Work instruction:
Only certain lines below are wanted: those starting at the line containing "Proof. exact (plan_ids_filter id l). Qed." and ending at the line containing "Lemma job_sum_concat parts", both included, each retyped exactly.

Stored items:
(* ===== verification/KernelSpec.v ===== *)
(** * The kernel's step sequences: theorems

    What [Kernel] promises: the kernel's plan mutations refine the scheduler's,
    [remove_failed_dependents] removes the transitive dependents, and a
    sequence run accounts for every step, runs a step only after its
    dependencies and stays within its budget. *)

From S2P Require Export Kernel.

(** ** The two plans agree *)

Section PlanRefinement.
Context (json_bytes : Json → Z).
Local Abbreviation to_schedule := (schedule_step_from_kernel json_bytes).
Implicit Types (l : list KernelStepRequest) (m : PlanMutation KernelStepRequest).

Lemma ids_to_schedule l : ids (to_schedule <$> l) = plan_ids l.
Proof. unfold ids, plan_ids. rewrite <- list_fmap_compose. done. Qed.

Lemma to_schedule_retain id s : to_schedule (retain_deps id s) = retain_deps id (to_schedule s).
Proof. done. Qed.

Lemma filter_to_schedule id l :
  filter (λ s, step_id s ≠ id) (to_schedule <$> l) = to_schedule <$> filter (λ s, ks_id s ≠ id) l.
Proof.
  induction l as [|s l IH]; [done|]. rewrite fmap_cons, !filter_cons. simpl.
  case_decide; [rewrite fmap_cons|]; by rewrite IH.
Qed.

Lemma ks_ids_filter id l : plan_ids (filter (λ s, ks_id s ≠ id) l) = filter (λ c, c ≠ id) (plan_ids l).
Proof. exact (plan_ids_filter id l). Qed.
Section Assign.
Implicit Types (job : Job) (jobs : list Job) (parts : list (list Job)) (ss : list Shard).

Lemma job_sum_app jobs jobs' : job_sum (jobs ++ jobs') = (job_sum jobs + job_sum jobs')%Z.
Proof. unfold job_sum. by rewrite fmap_app, sumZ_app. Qed.

Lemma job_sum_nonneg jobs : jobs_ok jobs → (0 <= job_sum jobs)%Z.
Proof. intros H. apply sumZ_nonneg, Forall_fmap. eapply Forall_impl; [exact H|done]. Qed.

Lemma job_sum_perm jobs jobs' : jobs ≡ₚ jobs' → job_sum jobs = job_sum jobs'.
Proof. intros H. apply sumZ_perm. by rewrite H. Qed.

Lemma job_sum_concat parts : job_sum (concat parts) = sumZ (job_sum <$> parts).
Proof. induction parts as [|p parts IH]; [done|]. simpl. by rewrite job_sum_app, IH. Qed.

Lemma jobs_ok_perm jobs jobs' : jobs ≡ₚ jobs' → jobs_ok jobs → jobs_ok jobs'.
Proof. unfold jobs_ok. by intros ->. Qed.

Lemma holds_lookup ss parts i :
  holds ss parts → ss !! i = shard_of i <$> parts !! i.
Proof. intros ->. by rewrite list_lookup_imap. Qed.

Lemma holds_length ss parts : holds ss parts → length ss = length parts.
Proof. intros ->. by rewrite length_imap. Qed.

Lemma holds_push ss parts i job :
  holds ss parts → (0 <= job.2)%Z → Forall jobs_ok parts →
  holds (alter (push_job job) i ss) (alter (λ jobs, jobs ++ [job]) i parts).
Proof.
  intros Hh Hj Hok. unfold holds. apply list_eq. intros k. rewrite list_lookup_imap.
  destruct (decide (k = i)) as [->|Hne].
  - rewrite !list_lookup_alter_eq, (holds_lookup _ _ _ Hh). destruct (parts !! i) as [p|] eqn:E; simpl; [|done].
    f_equal. unfold push_job, shard_of. simpl. rewrite fmap_app, job_sum_app. f_equal.
    pose proof (job_sum_nonneg p (Forall_lookup_1 _ _ _ _ Hok E)). unfold saturating_add, job_sum at 3. simpl. lia.
  - rewrite !list_lookup_alter_ne by done. by rewrite (holds_lookup _ _ _ Hh).
Qed.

Your response:
Proof. exact (plan_ids_filter id l). Qed.
Section Assign.
Implicit Types (job : Job) (jobs : list Job) (parts : list (list Job)) (ss : list Shard).

Lemma job_sum_app jobs jobs' : job_sum (jobs ++ jobs') = (job_sum jobs + job_sum jobs')%Z.
Proof. unfold job_sum. by rewrite fmap_app, sumZ_app. Qed.

Lemma job_sum_nonneg jobs : jobs_ok jobs → (0 <= job_sum jobs)%Z.
Proof. intros H. apply sumZ_nonneg, Forall_fmap. eapply Forall_impl; [exact H|done]. Qed.

Lemma job_sum_perm jobs jobs' : jobs ≡ₚ jobs' → job_sum jobs = job_sum jobs'.
Proof. intros H. apply sumZ_perm. by rewrite H. Qed.

Lemma job_sum_concat parts : job_sum (concat parts) = sumZ (job_sum <$> parts).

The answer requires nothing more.